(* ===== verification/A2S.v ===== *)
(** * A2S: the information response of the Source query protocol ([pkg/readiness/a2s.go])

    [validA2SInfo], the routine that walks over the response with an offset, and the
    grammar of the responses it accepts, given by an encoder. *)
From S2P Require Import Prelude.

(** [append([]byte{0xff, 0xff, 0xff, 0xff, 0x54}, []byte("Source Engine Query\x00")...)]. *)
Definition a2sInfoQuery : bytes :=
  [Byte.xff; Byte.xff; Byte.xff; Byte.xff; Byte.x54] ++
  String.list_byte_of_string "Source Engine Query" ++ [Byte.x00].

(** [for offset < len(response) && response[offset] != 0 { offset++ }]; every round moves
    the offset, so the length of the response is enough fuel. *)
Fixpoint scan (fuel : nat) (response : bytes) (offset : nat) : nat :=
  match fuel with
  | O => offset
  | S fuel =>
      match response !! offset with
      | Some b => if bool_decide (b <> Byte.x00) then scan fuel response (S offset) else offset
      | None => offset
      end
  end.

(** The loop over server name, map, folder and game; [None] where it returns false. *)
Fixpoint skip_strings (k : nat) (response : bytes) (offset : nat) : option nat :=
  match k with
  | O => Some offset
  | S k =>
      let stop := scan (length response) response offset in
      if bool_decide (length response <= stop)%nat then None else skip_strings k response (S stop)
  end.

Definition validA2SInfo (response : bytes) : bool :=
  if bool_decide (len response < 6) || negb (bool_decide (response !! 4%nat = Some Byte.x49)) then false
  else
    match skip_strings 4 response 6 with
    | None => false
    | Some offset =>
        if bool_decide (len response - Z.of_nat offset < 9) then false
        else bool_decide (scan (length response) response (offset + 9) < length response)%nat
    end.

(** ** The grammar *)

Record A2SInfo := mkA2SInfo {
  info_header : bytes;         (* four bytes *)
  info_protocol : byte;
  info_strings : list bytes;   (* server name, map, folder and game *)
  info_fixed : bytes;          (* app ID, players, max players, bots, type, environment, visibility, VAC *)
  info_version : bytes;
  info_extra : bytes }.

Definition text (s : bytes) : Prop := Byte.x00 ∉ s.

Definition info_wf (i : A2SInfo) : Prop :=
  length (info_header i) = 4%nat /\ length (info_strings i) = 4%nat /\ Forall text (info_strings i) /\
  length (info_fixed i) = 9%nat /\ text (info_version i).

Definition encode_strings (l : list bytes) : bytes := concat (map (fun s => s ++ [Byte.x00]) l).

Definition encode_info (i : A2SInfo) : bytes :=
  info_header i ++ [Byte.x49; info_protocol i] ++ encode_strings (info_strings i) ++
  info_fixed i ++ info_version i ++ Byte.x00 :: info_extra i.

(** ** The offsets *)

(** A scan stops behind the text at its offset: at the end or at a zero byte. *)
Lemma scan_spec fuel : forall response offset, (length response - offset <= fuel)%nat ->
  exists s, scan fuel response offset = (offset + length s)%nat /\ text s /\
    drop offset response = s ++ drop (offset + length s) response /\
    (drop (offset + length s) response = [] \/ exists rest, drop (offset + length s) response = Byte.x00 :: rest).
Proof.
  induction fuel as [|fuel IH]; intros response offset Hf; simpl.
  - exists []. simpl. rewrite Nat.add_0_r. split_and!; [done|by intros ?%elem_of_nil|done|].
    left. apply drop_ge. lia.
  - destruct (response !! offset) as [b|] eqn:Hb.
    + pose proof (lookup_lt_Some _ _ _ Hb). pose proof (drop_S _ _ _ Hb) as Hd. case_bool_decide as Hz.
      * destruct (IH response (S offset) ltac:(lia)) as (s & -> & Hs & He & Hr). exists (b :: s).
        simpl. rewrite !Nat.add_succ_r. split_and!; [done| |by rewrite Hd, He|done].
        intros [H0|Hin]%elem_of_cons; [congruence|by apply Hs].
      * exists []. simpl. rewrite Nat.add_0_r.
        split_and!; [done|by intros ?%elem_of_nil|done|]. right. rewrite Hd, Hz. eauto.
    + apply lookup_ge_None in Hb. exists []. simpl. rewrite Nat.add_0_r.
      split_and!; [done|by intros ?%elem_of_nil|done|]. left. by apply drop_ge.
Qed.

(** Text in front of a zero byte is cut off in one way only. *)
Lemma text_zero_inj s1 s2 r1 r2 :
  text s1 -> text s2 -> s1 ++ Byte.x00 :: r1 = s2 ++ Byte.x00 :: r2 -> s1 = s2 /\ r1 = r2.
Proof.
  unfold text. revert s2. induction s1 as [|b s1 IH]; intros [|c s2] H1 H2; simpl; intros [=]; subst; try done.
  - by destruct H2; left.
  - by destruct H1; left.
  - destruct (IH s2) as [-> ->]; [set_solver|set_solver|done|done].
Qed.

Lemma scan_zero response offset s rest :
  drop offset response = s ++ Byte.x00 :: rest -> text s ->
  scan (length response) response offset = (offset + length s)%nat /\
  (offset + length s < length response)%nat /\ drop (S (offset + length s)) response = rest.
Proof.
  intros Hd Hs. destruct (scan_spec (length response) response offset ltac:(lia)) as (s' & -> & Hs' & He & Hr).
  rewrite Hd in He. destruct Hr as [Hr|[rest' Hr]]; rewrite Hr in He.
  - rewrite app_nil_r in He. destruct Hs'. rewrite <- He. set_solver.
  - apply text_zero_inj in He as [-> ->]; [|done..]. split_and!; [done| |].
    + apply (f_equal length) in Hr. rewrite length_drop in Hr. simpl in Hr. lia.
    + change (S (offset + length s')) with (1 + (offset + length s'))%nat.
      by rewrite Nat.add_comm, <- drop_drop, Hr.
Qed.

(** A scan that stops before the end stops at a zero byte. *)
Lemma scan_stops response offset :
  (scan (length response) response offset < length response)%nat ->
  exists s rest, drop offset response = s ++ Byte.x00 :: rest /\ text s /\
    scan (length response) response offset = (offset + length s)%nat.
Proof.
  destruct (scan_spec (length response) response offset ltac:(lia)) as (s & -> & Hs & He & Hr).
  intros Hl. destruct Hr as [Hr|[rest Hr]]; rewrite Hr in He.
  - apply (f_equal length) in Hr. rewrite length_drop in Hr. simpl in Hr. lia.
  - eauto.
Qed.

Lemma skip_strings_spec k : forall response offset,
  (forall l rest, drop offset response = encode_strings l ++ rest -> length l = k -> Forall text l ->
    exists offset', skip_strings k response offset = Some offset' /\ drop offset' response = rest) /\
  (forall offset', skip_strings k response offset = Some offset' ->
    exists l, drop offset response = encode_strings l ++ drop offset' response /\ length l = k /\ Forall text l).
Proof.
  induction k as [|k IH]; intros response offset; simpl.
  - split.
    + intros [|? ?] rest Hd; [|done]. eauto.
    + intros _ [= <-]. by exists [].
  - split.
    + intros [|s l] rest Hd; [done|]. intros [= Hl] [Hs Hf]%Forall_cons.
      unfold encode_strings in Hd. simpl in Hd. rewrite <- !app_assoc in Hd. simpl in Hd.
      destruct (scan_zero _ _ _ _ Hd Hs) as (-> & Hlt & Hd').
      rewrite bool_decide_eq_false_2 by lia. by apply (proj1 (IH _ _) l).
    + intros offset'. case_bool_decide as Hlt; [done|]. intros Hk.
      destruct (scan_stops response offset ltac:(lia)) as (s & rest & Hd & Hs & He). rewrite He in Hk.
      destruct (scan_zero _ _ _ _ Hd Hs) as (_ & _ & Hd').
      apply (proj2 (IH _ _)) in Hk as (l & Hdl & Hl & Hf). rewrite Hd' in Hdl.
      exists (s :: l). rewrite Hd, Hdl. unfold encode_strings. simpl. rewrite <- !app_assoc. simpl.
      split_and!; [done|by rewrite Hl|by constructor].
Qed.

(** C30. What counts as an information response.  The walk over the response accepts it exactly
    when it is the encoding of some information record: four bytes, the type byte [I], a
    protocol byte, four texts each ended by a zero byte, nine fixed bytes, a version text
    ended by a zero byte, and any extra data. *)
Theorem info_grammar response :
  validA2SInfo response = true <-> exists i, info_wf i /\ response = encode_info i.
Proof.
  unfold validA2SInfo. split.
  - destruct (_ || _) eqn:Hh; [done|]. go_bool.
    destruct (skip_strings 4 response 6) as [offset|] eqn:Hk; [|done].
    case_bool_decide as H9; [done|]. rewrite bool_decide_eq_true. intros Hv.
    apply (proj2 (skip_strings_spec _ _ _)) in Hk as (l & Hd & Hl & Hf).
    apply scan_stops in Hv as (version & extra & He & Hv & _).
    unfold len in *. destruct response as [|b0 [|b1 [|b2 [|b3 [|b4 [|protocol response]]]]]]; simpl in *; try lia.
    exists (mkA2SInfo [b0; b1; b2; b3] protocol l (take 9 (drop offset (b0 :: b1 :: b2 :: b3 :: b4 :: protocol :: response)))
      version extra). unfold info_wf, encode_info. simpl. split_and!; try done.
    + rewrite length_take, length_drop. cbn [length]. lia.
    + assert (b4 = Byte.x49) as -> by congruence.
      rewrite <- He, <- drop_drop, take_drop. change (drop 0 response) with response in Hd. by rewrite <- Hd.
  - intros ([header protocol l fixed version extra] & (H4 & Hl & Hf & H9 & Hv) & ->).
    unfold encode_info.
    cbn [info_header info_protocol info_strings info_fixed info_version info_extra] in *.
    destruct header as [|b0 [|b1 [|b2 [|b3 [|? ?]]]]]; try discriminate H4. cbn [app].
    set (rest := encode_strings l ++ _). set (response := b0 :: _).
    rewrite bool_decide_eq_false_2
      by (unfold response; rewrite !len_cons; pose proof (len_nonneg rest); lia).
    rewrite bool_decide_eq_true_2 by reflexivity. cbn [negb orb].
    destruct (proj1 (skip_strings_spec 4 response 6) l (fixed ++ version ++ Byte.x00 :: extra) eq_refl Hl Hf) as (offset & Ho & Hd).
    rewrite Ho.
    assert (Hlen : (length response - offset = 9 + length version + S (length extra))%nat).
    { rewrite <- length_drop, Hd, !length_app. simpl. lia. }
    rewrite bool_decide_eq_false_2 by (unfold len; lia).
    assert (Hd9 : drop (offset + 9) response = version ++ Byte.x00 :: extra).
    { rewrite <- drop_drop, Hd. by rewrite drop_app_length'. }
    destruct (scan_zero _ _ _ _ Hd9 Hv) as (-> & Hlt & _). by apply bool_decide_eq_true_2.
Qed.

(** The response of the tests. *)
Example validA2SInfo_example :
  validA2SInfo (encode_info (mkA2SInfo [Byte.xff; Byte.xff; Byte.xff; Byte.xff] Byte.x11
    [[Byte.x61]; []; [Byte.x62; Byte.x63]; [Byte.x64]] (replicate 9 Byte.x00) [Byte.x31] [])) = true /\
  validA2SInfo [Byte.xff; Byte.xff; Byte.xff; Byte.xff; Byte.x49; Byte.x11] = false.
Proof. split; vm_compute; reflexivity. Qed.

────────────────────

What this task involves: Search the material above for lines containing the string "name", then pull them out.

Output for this task:
(** The loop over server name, map, folder and game; [None] where it returns false. *)
  info_strings : list bytes;   (* server name, map, folder and game *)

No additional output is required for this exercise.